Within a week, Phil Jackson has changed his tune on a few important issues pertaining to the Lakers.

He expressed skepticism last week on “The Dan Patrick Show” that Howard would want to re-sign with the Lakers considering he wasn’t featured heavily in Mike D’Antoni’s system. In a conversation with 710 ESPN’s Mark Willard and Mychal Thompson on Thursday, however, Jackson offered specific advice on why he should remain with the Lakers.

“Staying with a franchise and hang in there,” said Jackson, who won five NBA titles with the Lakers in two separate stints (1999-2004, 2005-2011). “I think he likes the life here in L.A. and has hopes for success. The monetary issue is considerable. I have more Laker blood in me than Houston Rockets blood, thats for sure. As part of this extended family that runs this organization, I hope he remains a Laker.”
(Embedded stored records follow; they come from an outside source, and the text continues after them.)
Lemma filteri_from_keep_all k i l :
  k < i ->
  filteri_from (fun _ idx => negb (bool_decide (idx = k))) i l = l.
Proof.
  revert i. induction l as [|x l IH]; intros i Hik; simpl; [done|].
  case_bool_decide; [lia|]. simpl. f_equal. apply IH. lia.
Qed.

Lemma filteri_from_drop_index k i l :
  i <= k ->
  filteri_from (fun _ idx => negb (bool_decide (idx = k))) i l = delete (k - i) l.
Proof.
  revert i. induction l as [|x l IH]; intros i Hik; simpl; [done|].
  case_bool_decide as Heq; simpl.
  - subst i. rewrite Nat.sub_diag. simpl. apply filteri_from_keep_all. lia.
  - destruct (k - i) as [|n] eqn:Hd; [lia|].
    simpl. f_equal. rewrite IH by lia. f_equal. lia.
Qed.

Lemma filteri_drop_index k l :
  filteri (fun _ idx => negb (bool_decide (idx = k))) l = delete k l.
Proof.
  unfold filteri. rewrite filteri_from_drop_index by lia. f_equal. lia.
Qed.

Lemma findIndex_from_Some (p : A -> bool) i l k :
  findIndex_from p i l = Some k ->
  i <= k /\ exists x, l !! (k - i) = Some x /\ p x = true.
Proof.
  revert i. induction l as [|x l IH]; intros i; simpl; [done|].
  destruct (p x) eqn:Hp.
  - intros [= <-]. split; [lia|]. exists x. by rewrite Nat.sub_diag.
  - intros H. apply IH in H as [Hle (y & Hy & Hpy)]. split; [lia|].
    exists y. split; [|done].
    replace (k - i) with (S (k - S i)) by lia. done.
Qed.

Lemma findIndex_Some (p : A -> bool) l k :
  findIndex p l = Some k -> exists x, l !! k = Some x /\ p x = true.
Proof.
  intros H. apply findIndex_from_Some in H as [_ (x & Hx & Hp)].
  exists x. by rewrite Nat.sub_0_r in Hx.
Qed.

Lemma findIndex_from_None (p : A -> bool) i l :
  findIndex_from p i l = None -> Forall (fun x => p x = false) l.
Proof.
  revert i. induction l as [|x l IH]; intros i; simpl; [by constructor|].
  destruct (p x) eqn:Hp; [done|]. intros H. constructor; eauto.
Qed.

Lemma StronglySorted_sublist (R : A -> A -> Prop) l1 l2 :
  l1 `sublist_of` l2 -> StronglySorted R l2 -> StronglySorted R l1.
Proof.
  induction 1 as [|x l1 l2 Hsub IH|x l1 l2 Hsub IH]; intros Hs.
  - constructor.
  - apply StronglySorted_inv in Hs as [Hs Hall]. constructor; [by apply IH|].
    rewrite Forall_forall in Hall |- *.
    intros y Hy. apply Hall. by eapply elem_of_sublist.
  - apply StronglySorted_inv in Hs as [Hs _]. by apply IH.
Qed.

End JsFacts.

(** ** The history ledger *)

(** [updateHistory] puts the new entry in front of what is left of the old
    ledger once the entry of the same query text, if any, is taken out. *)
Lemma updateHistory_shape w h q err :
  exists rest,
    updateHistory w h q err = new_entry w q err :: rest /\
    rest `sublist_of` h /\
    (NoDup (h_query <$> h) -> q ∉ h_query <$> rest).
Proof.
  unfold updateHistory. fold (new_entry w q err).
  destruct (findIndex _ h) as [i|] eqn:Hfind.
  - rewrite filteri_drop_index. simpl. eexists. split; [done|]. split.
    + etrans; [apply sublist_take|apply sublist_delete].
    + intros Hnd Hin.
      apply findIndex_Some in Hfind as (x & Hx & Hq).
      apply bool_decide_eq_true in Hq.
      assert (q ∈ delete i (h_query <$> h)) as Hin'.
      { rewrite <- list_fmap_delete.
        eapply elem_of_sublist; [exact Hin|].
        apply fmap_sublist, sublist_take. }
      assert ((h_query <$> h) !! i = Some q) as Hi
        by (by rewrite list_lookup_fmap, Hx; simpl; rewrite Hq).
      pose proof (delete_Permutation _ _ _ Hi) as Hperm.
      rewrite Hperm in Hnd. apply NoDup_cons in Hnd as [Hni _]. done.
  - simpl. eexists. split; [done|]. split; [apply sublist_take|].
    intros _ Hin.
    apply findIndex_from_None in Hfind.
    apply list_elem_of_fmap in Hin as (x & -> & Hx).
    assert (x ∈ h) as Hxh by (eapply elem_of_sublist; [exact Hx|apply sublist_take]).
    rewrite Forall_forall in Hfind. apply Hfind in Hxh.
    by apply bool_decide_eq_false in Hxh.
Qed.

Lemma updateHistory_length w h q err : length (updateHistory w h q err) <= 15.
Proof. unfold updateHistory. rewrite length_take. lia. Qed.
That’s not the only issue Jackson seemed to shift his sentiments. While promoting his latest memoir titled “Eleven Rings,” Jackson has often revisited the Lakers passing him up following Mike Brown’s firing in favor of D’Antoni. Jackson has said he “laughed” when Lakers general manager Mitch Kupchak told him in a midnight phone call that he considered D’Antoni the better fit. Jackson has also argued D’Antoni didn’t utilize Howard and Pau Gasol correctly. He’s even suggested he’d advocate for the Lakers to hire one of his former assistants (possibly Brian Shaw) to coach the team.

But on Thursday, Jackson sung D’Antoni’s praises.
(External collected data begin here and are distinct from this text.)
(** * demucs.api: the separation orchestration layer

    A shallow embedding of [demucs/api.py]: the [Separator] class
    (configuration update, audio loading with backend fallback, tensor
    separation around an external application strategy) and [save_audio].

    Conventions of the embedding.
    - Python values that the API only stores and forwards are [pyval]s.
    - A call that can raise returns a [res]: [Ok v] or [Raise e].
    - torch tensors are nested lists over a scalar type with the float
      operations the code uses.  Statements are made for every scalar
      type; IEEE binary32 is the instance the code runs on, and exact
      reals extended with a not-a-number element are a second instance,
      without rounding.
    - Collaborators that live outside [api.py] ([get_model], [apply_model],
      [AudioFile.read], [torchaudio.load], [convert_audio], [prevent_clip])
      are parameters of the definitions that call them; each of them
      returns a [res], since each of them can raise.
    - Strings are byte strings; file names are ASCII text. *)

From Stdlib Require Import ZArith QArith Reals Lra List String Ascii.
From Stdlib Require Import Floats.SpecFloat.
From stdpp Require Import gmap strings list fin_maps pretty.

Local Open Scope string_scope.

(** ** Python values, exceptions and results *)

Module Py.

#[warnings="-register-all"] Inductive pyval : Type :=
  | PyNone
  | PyBool (b : bool)
  | PyInt (z : Z)
  | PyFloat (q : Q)
  | PyStr (s : string)
  | PyDict (d : gmap string pyval)
  | PyFunc (label : nat).

(** [value is not None] *)
Definition is_not_None (v : pyval) : bool :=
  match v with PyNone => false | _ => true end.

(** [callable(value)]: of the values modelled, only function objects. *)
Definition callable (v : pyval) : bool :=
  match v with PyFunc _ => true | _ => false end.

(** Exceptions that [api.py] raises, catches or lets through.
    [FileNotFoundError] and [CalledProcessError] carry the text of the
    error, [RuntimeError] carries [err.args]. *)
Inductive exn : Type :=
  | FileNotFoundError (text : string)
  | CalledProcessError (text : string)
  | RuntimeError (args : list string)
  | LoadAudioError (msg : string)
  | LoadModelError (msg : string)
  | ValueError (msg : string)
  | IndexError
  | TypeError
  | AttributeError (attr : string)
  | OtherException (name : string).

Inductive res (A : Type) : Type :=
  | Ok (a : A)
  | Raise (e : exn).
Arguments Ok {A} a.
Arguments Raise {A} e.

Definition bind {A B : Type} (r : res A) (k : A -> res B) : res B :=
  match r with
  | Ok a => k a
  | Raise e => Raise e
  end.

(** An insertion-ordered dict with string keys: [d[k] = v] overwrites the
    value of an existing key in place and appends a new key at the end. *)
Definition odict (V : Type) : Type := list (string * V).

Fixpoint odict_set {V : Type} (d : odict V) (k : string) (v : V) : odict V :=
  match d with
  | [] => [(k, v)]
  | (k', v') :: d' =>
      if String.eqb k k' then (k', v) :: d' else (k', v') :: odict_set d' k v
  end.

(** [dict(pairs)] *)
Definition dict_of_pairs {V : Type} (pairs : list (string * V)) : odict V :=
  fold_left (fun d kv => odict_set d (fst kv) (snd kv)) pairs [].

(** [zip(a, b)]: stops at the shorter argument. *)
Fixpoint zip {A B : Type} (a : list A) (b : list B) : list (A * B) :=
  match a, b with
  | x :: a', y :: b' => (x, y) :: zip a' b'
  | _, _ => []
  end.

Definition keys {V : Type} (d : odict V) : list string := map fst d.
Definition values {V : Type} (d : odict V) : list V := map snd d.

(** [sep.join(parts)] *)
Fixpoint join (sep : string) (parts : list string) : string :=
  match parts with
  | [] => EmptyString
  | [p] => p
  | p :: rest => p +:+ sep +:+ join sep rest
  end.

Definition newline : string := String (ascii_of_nat 10) EmptyString.

(** [s.lower()] on ASCII text: the letters [A] to [Z] are lowered and
    every other byte is kept.  On text that is not ASCII, [str.lower]
    lowers other letters as well. *)
Definition lower_ascii (c : ascii) : ascii :=
  let n := nat_of_ascii c in
  if (65 <=? n)%nat && (n <=? 90)%nat then ascii_of_nat (n + 32) else c.

Fixpoint lower (s : string) : string :=
  match s with
  | EmptyString => EmptyString
  | String c s' => String (lower_ascii c) (lower s')
  end.

(** The text is ASCII: every byte is below 128. *)
Definition ascii_only (s : string) : bool :=
  forallb (fun c => (nat_of_ascii c <? 128)%nat) (list_ascii_of_string s).

End Py.
Export Py.

Notation "x <- r ;; k" := (bind r (fun x => k))
  (at level 100, r at next level, right associativity).

(** ** Tensors

    The scalar operations of a float tensor, as an interface.  [api.py]
    uses subtraction, division, multiplication, addition, and, inside
    [Tensor.mean] and [Tensor.std], summation, division by an element
    count and square root. *)

Class Scalar (F : Type) : Type := {
  fzero : F;
  fadd : F -> F -> F;
  fsub : F -> F -> F;
  fmul : F -> F -> F;
  fdiv : F -> F -> F;
  fsqrt : F -> F;
  fof_nat : nat -> F
}.

(** The real number a scalar stands for, when it is a finite number. *)
Class Valued (F : Type) : Type := value : F -> option R.

Module Torch.
Section Tensor.
Context {F : Type} {SF : Scalar F}.

(** Shapes used by the API: [(samples)], [(channels, samples)],
    [(batch, channels, samples)], [(batch, sources, channels, samples)].
    A tensor is rectangular; the nested list of a two-dimensional tensor
    has one inner list per channel, and the length of the first one is
    the size of the second dimension.  A tensor without a channel is the
    empty list, which does not record the size of the second dimension:
    statements that depend on that size are made for tensors with at
    least one channel. *)
Definition Tensor1 : Type := list F.
Definition Tensor2 : Type := list Tensor1.
Definition Tensor3 : Type := list Tensor2.
Definition Tensor4 : Type := list Tensor3.

(** [t.shape[1]] of a two-dimensional tensor with at least one channel. *)
Definition shape1 (t : Tensor2) : nat :=
  match t with
  | [] => 0
  | row :: _ => length row
  end.

(** [t.sum()], evaluated from the left.  The order in which torch adds
    the elements is not fixed by its interface; with rounding, another
    order can change the last digits of the result. *)
Definition sum (t : Tensor1) : F := fold_left fadd t fzero.

(** [t.mean()] of a one-dimensional tensor. *)
Definition mean (t : Tensor1) : F := fdiv (sum t) (fof_nat (length t)).

(** [t.std()] of a one-dimensional tensor: torch's default is the unbiased
    estimator, dividing the squared deviations by [max(0, N - 1)].  It is
    evaluated here in two passes. *)
Definition std (t : Tensor1) : F :=
  let m := mean t in
  let sq := map (fun x => fmul (fsub x m) (fsub x m)) t in
  fsqrt (fdiv (sum sq) (fof_nat (length t - 1))).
“Mike D’Antoni is a good coach,” Jackson said. “People disregard the fact he’s bad success. He knows what he needs to have to put a team together.”

In fact, Jackson argued Howard could thrive well in D’Antoni’s offense.

“They can have a Dwight as a screen/roll guy who pounds ball inside like Amare Stoudemeir and he’ll get the ball on the move,” Jackson said. “He may not get as many post ups. He may not get as many decisive plays in which he’s directing the traffic from the post position. But he’ll have more opportunities to score in a situaton where Mike comes in and he has a training camp where everything can happen and he has more personnel around him to support his system.”

Some of the prominent Lakers had issues with D’Antoni’s system in his first year with the Lakers.

Howard preferred posting up instead of playing pick-and-rolls. Gasol wished the Lakers featured him more on the elbow than on the perimeter. Kobe Bryant, Howard, Gasol, Steve Nash and Metta World Peace from time to time suggested the Lakers should play at a slower tempo than D’Antoni’s system demands. Such issues, coupled with endlessly overlapping injuries, contributed to D’Antoni opening with 12-20 record. Though D’Antoni closed the last 40 games with a 28-12 record, Lakers fans relentlessly yelled “We’ Want Phil” chants at Staples Center.

The volume hit a fever pitch when Jackson spoke during Shaquille O’Neal’s jersey retirement ceremony in early April.

“I have some sympathy toward that,” Jackson said. “I was gratified at the recogniztion of the moment in which Shaq had his jersey retired there. But it was embarrassing in another way.”

And to the dismay of Lakers fans, Jackson threw cold water on any possibility that he’d roam the sidelines again.

“I don’t have any intention of coaching,” said Jackson, who reiterated his hope in providing an unspecified mentorship role that would help promote his triangle offense. “I’m playing a role regardless whether I’m hired and on the staff and part of the payroll, I’m here to be a sounding board and personal companion to my fiance, who’s the chief operating officer I guess you would say of the Lakers. As they ferry their way through these contract prblems they have and the whole mess they have right now in the organization, I’m listening. There’s not a whole lot I’m doing. But my role right now is to be attentive and supportive.”

And that apparently involves changing his tune slightly on Howard and D’Antoni.